(** The claims of a schedule, in their order. *)
Definition own_claims (claims : list Trigger) (s : Schedule) : list Trigger :=
  filter (fun c => t_schedule_id c = s_id s) claims.
Definition claim_identities (c : Trigger) : list (string * string) :=
  [(t_id c, "Trigger identity is reused across retained claims");
   (t_reservation_id c, "Trigger identity is reused across retained claims");
   (execution_id c, "Trigger identity is reused across retained claims");
   (request_id (t_context c), "Trigger request identity is reused")].
Definition check_identity (seen : gset string) (entry : string * string) : Result (gset string) :=
  bail_if (bool_decide (entry.1 ∈ seen)) entry.2;;
  Ok ({[entry.1]} ∪ seen).
Definition claims_differ (s : Schedule) (own : list Trigger) : bool :=
  negb (Z.of_nat (length own) =? claimed_runs s)
  || negb ((t_ordinal <$> own) =?s (fun i => Z.of_nat i + 1) <$> seq 0 (length own))
  || match active_trigger s with
     | Some id => negb ((t_id <$> last own) =?s Some id)
     | None => false
     end.
Definition clock_differs (s : Schedule) (own : list Trigger) : bool :=
  match last own with
  | Some c =>
      negb (observed_at_ms s =? default (claimed_at_ms c) (launch_started_at_ms s))
      || match launch_started_at_ms s with
         | Some at_ => (at_ <? claimed_at_ms c) || (s_expires_at_ms s <=? at_)
         | None => false
         end
  | None => true
  end.
Definition check_refused_claim (jobs : gmap string JobRow) (t : AutomationTables) (own : list Trigger)
    (r : Refusal) : Result () :=
  c ← with_context (last own) "Refusal lacks actual durable claim";
  bail_if (negb (rf_trigger_id r =?s t_id c) || negb (trigger_sha256 r =?s t_record_sha256 c))
    "Backend refusal differs from immutable claim";;
  bail_if (bool_decide (is_Some (automation_occurrences t !! t_reservation_id c))
           || source_exists jobs (request_id (t_context c)))
    "Refused-before-launch evidence conflicts with retained work; no resolution".
Definition check_schedule_claims (jobs : gmap string JobRow) (t : AutomationTables) (claims : list Trigger)
    (active : gset string) (entry : string * Schedule) : Result (gset string) :=
  let '(_, s) := entry in
  let own := own_claims claims s in
  let live := is_state s [Waiting; InFlight] in
  bail_if (live && bool_decide (s_definition_id s ∈ active))
    "Multiple active schedules own the same definition; no trigger overlap";;
  bail_if (claims_differ s own) "Trigger ordinal/count/ownership history differs; no budget reset";;
  bail_if ((s_state s =?s InFlight) && clock_differs s own) "In-flight schedule clock differs from its claim";;
  for_option (refusal s) (check_refused_claim jobs t own);;
  Ok (if live then {[s_definition_id s]} ∪ active else active).
Definition read_view_schedule (policies : gmap string Authorization) (definitions : gmap string AutomationDefinition)
    (acc : gmap string Schedule) (entry : string * (string * Z)) : Result (gmap string Schedule) :=
  let '(id, (raw, reserved)) := entry in
  s ← decode_schedule raw;
  p ← with_context (policies !! am_policy (creation s)) "Trigger policy missing";
  terms ← terms_of p;
  d ← with_context (definitions !! tm_definition terms) "Trigger definition missing";
  validate_schedule_data s p d;;
  bail_if (headroom_differs s id raw reserved) "Schedule row identity/headroom differs";;
  Ok (<[id := s]> acc).
Definition read_view_trigger (policies : gmap string Authorization) (retained : gmap string Schedule)
    (acc : list Trigger) (entry : string * TriggerRow) : Result (list Trigger) :=
  let '(id, row) := entry in
  c ← decode_trigger (tr_record_json row);
  s ← with_context (retained !! t_schedule_id c) "Trigger schedule missing";
  p ← with_context (policies !! am_policy (creation s)) "Trigger policy missing";
  validate_trigger_data c id row s p;;
  Ok (acc ++ [c]).
Definition validated_history (jobs : gmap string JobRow) (t : AutomationTables) : Result HistoryView :=
  '(records, definitions) ← records_and_definitions t;
  let policies := list_to_map ((fun p => (az_id p, p)) <$> records) in
  retained ← fold_res (read_view_schedule policies definitions) ∅ (btree_items (automation_schedules t));
  claims ← fold_res (read_view_trigger policies retained) [] (trigger_rows t);
  fold_res check_identity ∅ (claims ≫= claim_identities);;
  fold_res (check_schedule_claims jobs t claims) ∅ (btree_items retained);;
  Ok {| hv_schedules := retained; hv_triggers := claims; hv_policies := policies;
        hv_definitions := definitions |}.
Definition validate_history (jobs : gmap string JobRow) (t : AutomationTables) : Result () :=
  validated_history jobs t;; Ok ().
(** [HistoryView::current] *)
Definition view_current (view : HistoryView) (s : Schedule) (runtime issuer : string) (now : Z) : Result bool :=
  p ← with_context (hv_policies view !! am_policy (creation s)) "Trigger policy missing";
  d ← with_context (hv_definitions view !! s_definition_id s) "Trigger definition missing";
  let latest := latest_generation (snd <$> map_to_list (hv_policies view)) (s_definition_id s) in
  Ok ((s_runtime_id s =?s runtime) && (s_issuer_id s =?s issuer) && current_at p runtime issuer latest d now).
Definition current (t : AutomationTables) (s : Schedule) (runtime issuer : string) (now : Z) : Result bool :=
  p ← policy_of t s;
  d ← read_definition t (s_definition_id s);
  records ← authorizations t;
  let latest := latest_generation records (s_definition_id s) in
  Ok ((s_runtime_id s =?s runtime) && (s_issuer_id s =?s issuer) && current_at p runtime issuer latest d now).
(* ===== verification/Occurrences.v ===== *)
(** * Definitions, approvals and occurrences in the journal

    The operations of crates/eef/src/automations.rs (definitions),
    automation_authorizations.rs (reusable approvals),
    automation_occurrences.rs (the reservation of an occurrence, which
    consumes the budget and approves the job in one transaction) and
    automation_occurrence_archives.rs (the archive of a finished one), on the
    journal of jobs with the tables of [Tables]. *)
From S2P Require Import Prelude Text External Instances Context Grant Peer Pipeline Conditional Progress Runtime Report Ledger Workload Commands Interpretation Plan Inputs Submission Review Approval Execution Lifecycle Drafts Planner WorkloadJob Journal Automation Schedule Tables.

Open Scope Z_scope.

(** One page of retained records: those wanted after the cursor, at most
    [limit], and the cursor of the next page. *)
Section Pages.
Context {A : Type} (id : A -> string).
Definition page_step (wanted : A -> bool) (limit : Z) (acc : list A * option string) (x : A)
    : list A * option string :=
  let '(items, next) := acc in
  if negb (wanted x) then acc
  else if Z.of_nat (length items) =? limit then (items, id <$> last items)
  else (items ++ [x], next).
Definition page (wanted : A -> bool) (limit : Z) (records : list A) : list A * option string :=
  foldl (page_step wanted limit) ([], None) records.
(** [after.is_some_and(|a| record.id <= *a)] *)
Definition beyond (after : option string) (x : A) : bool :=
  match after with Some a => negb (String.leb (id x) a) | None => true end.
End Pages.

(** What the three commands answer, beside the fields that repeat the
    command or are constant. *)
Record DefinitionReport {J : Json} := {
  dp_definition : option AutomationDefinition;
  dp_items : list AutomationDefinition;
  dp_next_after : option string;
  dp_reused : bool;
}.
Record PolicyReport {J : Json} := {
  pp_authorization : option Authorization;
  pp_items : list Authorization;
  pp_next_after : option string;
  pp_reused : bool;
}.
Record OccurrenceReport {J : Json} := {
  op_reservation : option Reservation;
  op_archive : option Archive;
  op_items : list Reservation;
  op_next_after : option string;
  op_reused : bool;
}.
Lemma timer_step_evolves j e j' id : timer_step j e j' -> evolves j e j' id.
Proof.
  destruct 1; [by eapply open_evolves|by eapply arm_evolves|by eapply claim_evolves|by eapply launch_evolves
    |by eapply refuse_evolves|by eapply resolve_evolves|by eapply interrupt_schedule_evolves
    |by eapply interrupt_trigger_evolves|by eapply stop_evolves|by eapply settle_evolves|by apply unchanged_evolves].
Qed.
Lemma row_text_in j id s : row_text j id = Some (to_json s) -> readable_schedules j -> schedule_in j id = Some s.
Proof.
  unfold row_text, schedule_in. intros Hr Hj. specialize (Hj id s Hr). unfold schedule_readable in Hj.
  destruct (automation_schedules (t_of j) !! id) as [row|]; [|done]. injection Hr as Hr. cbn.
  unfold decode_schedule. rewrite Hr, Hj. done.
Qed.
Lemma row_text_same j j' id : row_text j' id = row_text j id -> schedule_in j' id = schedule_in j id.
Proof.
  unfold row_text, schedule_in. destruct (automation_schedules (t_of j) !! id), (automation_schedules (t_of j') !! id);
    cbn; congruence.
Qed.
Lemma claims_for_app id log log' : claims_for id (log ++ log') = claims_for id log ++ claims_for id log'.
Proof. unfold claims_for. by rewrite filter_app, fmap_app. Qed.
Lemma run_lives j0 log j id s0 : timer_run j0 log j -> schedule_in j0 id = Some s0 ->
  exists n s, schedule_in j id = Some s /\ lives s0 (claims_for id log) n s.
Proof.
  intros Hr Hs0. induction Hr as [|log j e j' Hr IH Hstep Hj']; [exists 0%nat, s0; split; [done|constructor]|].
  destruct IH as (n & s & Hs & Hl). rewrite claims_for_app.
  destruct (timer_step_evolves _ _ _ id Hstep) as [Hrow -> | s1 o s' Hs1 Hm Hrow -> | s' Hrow].
  - exists n, s. rewrite app_nil_r, (row_text_same j j'); done.
  - rewrite Hs in Hs1. injection Hs1 as <-. exists (S n), s'. split; [by apply row_text_in|by eapply lives_move].
  - unfold row_text in Hrow. unfold schedule_in in Hs. by destruct (automation_schedules (t_of j) !! id).
Qed.
(** A schedule that was not there was armed on the way. *)
Lemma run_armed j0 log j id : timer_run j0 log j -> row_text j0 id = None ->
  (row_text j id = None /\ claims_for id log = [])
  \/ exists s0 n s, fresh_schedule s0 /\ schedule_in j id = Some s /\ lives s0 (claims_for id log) n s.
Proof.
  intros Hr Hnone. induction Hr as [|log j e j' Hr IH Hstep Hj']; [by left|]. rewrite claims_for_app.
  destruct IH as [[Hrow ->]|(s0 & n & s & Hf & Hs & Hl)]; destruct (timer_step_evolves _ _ _ id Hstep)
    as [Hrow' -> | s1 o s' Hs1 Hm Hrow' -> | s' Hno Hfresh _ Hrow' -> ].
  - left. split; [congruence|done].
  - unfold row_text in Hrow. unfold schedule_in in Hs1. by destruct (automation_schedules (t_of j) !! id).
  - right. exists s', 0%nat, s'. split_and!; [done|by apply row_text_in|constructor].
  - right. exists s0, n, s. rewrite app_nil_r, (row_text_same j j'); done.
  - right. rewrite Hs in Hs1. injection Hs1 as <-. exists s0, (S n), s'.
    split_and!; [done|by apply row_text_in|by eapply lives_move].
  - unfold row_text in Hno. unfold schedule_in in Hs. by destruct (automation_schedules (t_of j) !! id).
Qed.
(** ** Properties *)

(** C31. Every operation on schedules refines the life of a schedule: for each
    schedule it leaves the row as it is, or replaces it by one move of the
    schedule that was saved, or saves a newly armed schedule where there was
    none; and the claims it saves are exactly those moves. *)
Theorem timers_refine j e j' : timer_step j e j' -> forall id, evolves j e j' id.
Proof. intros Hs id. by apply timer_step_evolves. Qed.
(** * Trigger / acquisition handshake of [examples/ssb-live-reconstruction.ipynb]

    The notebook arms a Merlin detector over a control channel, hands a
    [trigger] callback to the live acquisition runner, lets that callback
    push the (possibly blocking) scan function [do_scan] to a one-thread
    [ThreadPoolExecutor], remembers the returned future in a global
    [AcquisitionState], and awaits that future in the [finally] block that
    surrounds [ctx.run_udf].

    Python code is embedded as programs of a small free monad ([prog]) whose
    nodes are the calls the code makes to the outside (stdout, the control
    channel, the pool, the global state).  Threads are interleaved by an
    explicit schedule; a call that blocks is a step that leaves the thread
    where it is. *)

From Stdlib Require Import ZArith PrimFloat Lia.
From stdpp Require Import base list strings.

Open Scope string_scope.
Open Scope list_scope.

(** ** Python values, exceptions, results *)

Definition handle := nat.

(** A Python [float] is an IEEE 754 double: [VFloat] carries a binary64
    number, and float arithmetic is that of [PrimFloat]. *)
Inductive value :=
| VNone
| VInt (z : Z)
| VFloat (x : float)
| VStr (s : string)
| VFuture (h : handle).

Inductive exn :=
| ValueError
| ConnectionError
| ProtocolError
| IOError
| AttributeError
| RuntimeError (msg : string).

Inductive result (A : Type) :=
| Ok (a : A)
| Raise (e : exn).
Arguments Ok {A} a.
Arguments Raise {A} e.

(** ** Programs

    [Vis ev k] performs the call [ev] and continues with [k] on its return
    value or on the exception it raised. *)

Inductive prog (E : Type) :=
| Ret (v : value)
| Throw (e : exn)
| Vis (ev : E) (k : result value -> prog E).
Arguments Ret {E} v.
Arguments Throw {E} e.
Arguments Vis {E} ev k.

(** An exception raised by a call propagates unless something catches it. *)
Definition reply {E} (r : result value) : prog E :=
  match r with
  | Ok v => Ret v
  | Raise e => Throw e
  end.

Definition call {E} (ev : E) : prog E := Vis ev reply.

(** Sequencing of statements: [p; k]. *)
Fixpoint bind {E} (p : prog E) (k : value -> prog E) : prog E :=
  match p with
  | Ret v => k v
  | Throw e => Throw e
  | Vis ev h => Vis ev (fun r => bind (h r) k)
  end.

(** [try: p finally: fin].  The [finally] suite runs on both exits of [p];
    an exception raised by the suite itself replaces the pending one. *)
Fixpoint try_finally {E} (p fin : prog E) : prog E :=
  match p with
  | Ret v => bind fin (fun _ => Ret v)
  | Throw e => bind fin (fun _ => Throw e)
  | Vis ev h => Vis ev (fun r => try_finally (h r) fin)
  end.

(** Programs over a smaller interface used inside a larger one. *)
Fixpoint embed {E F} (f : E -> F) (p : prog E) : prog F :=
  match p with
  | Ret v => Ret v
  | Throw e => Throw e
  | Vis ev h => Vis (f ev) (fun r => embed f (h r))
  end.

________________________

Given the records above, restate word for word only the lines starting at the one with "(** C31. Every" and ending at the one with "Definition handle := nat.".

(** C31. Every operation on schedules refines the life of a schedule: for each
    schedule it leaves the row as it is, or replaces it by one move of the
    schedule that was saved, or saves a newly armed schedule where there was
    none; and the claims it saves are exactly those moves. *)
Theorem timers_refine j e j' : timer_step j e j' -> forall id, evolves j e j' id.
Proof. intros Hs id. by apply timer_step_evolves. Qed.
(** * Trigger / acquisition handshake of [examples/ssb-live-reconstruction.ipynb]

    The notebook arms a Merlin detector over a control channel, hands a
    [trigger] callback to the live acquisition runner, lets that callback
    push the (possibly blocking) scan function [do_scan] to a one-thread
    [ThreadPoolExecutor], remembers the returned future in a global
    [AcquisitionState], and awaits that future in the [finally] block that
    surrounds [ctx.run_udf].

    Python code is embedded as programs of a small free monad ([prog]) whose
    nodes are the calls the code makes to the outside (stdout, the control
    channel, the pool, the global state).  Threads are interleaved by an
    explicit schedule; a call that blocks is a step that leaves the thread
    where it is. *)

From Stdlib Require Import ZArith PrimFloat Lia.
From stdpp Require Import base list strings.

Open Scope string_scope.
Open Scope list_scope.

(** ** Python values, exceptions, results *)

Definition handle := nat.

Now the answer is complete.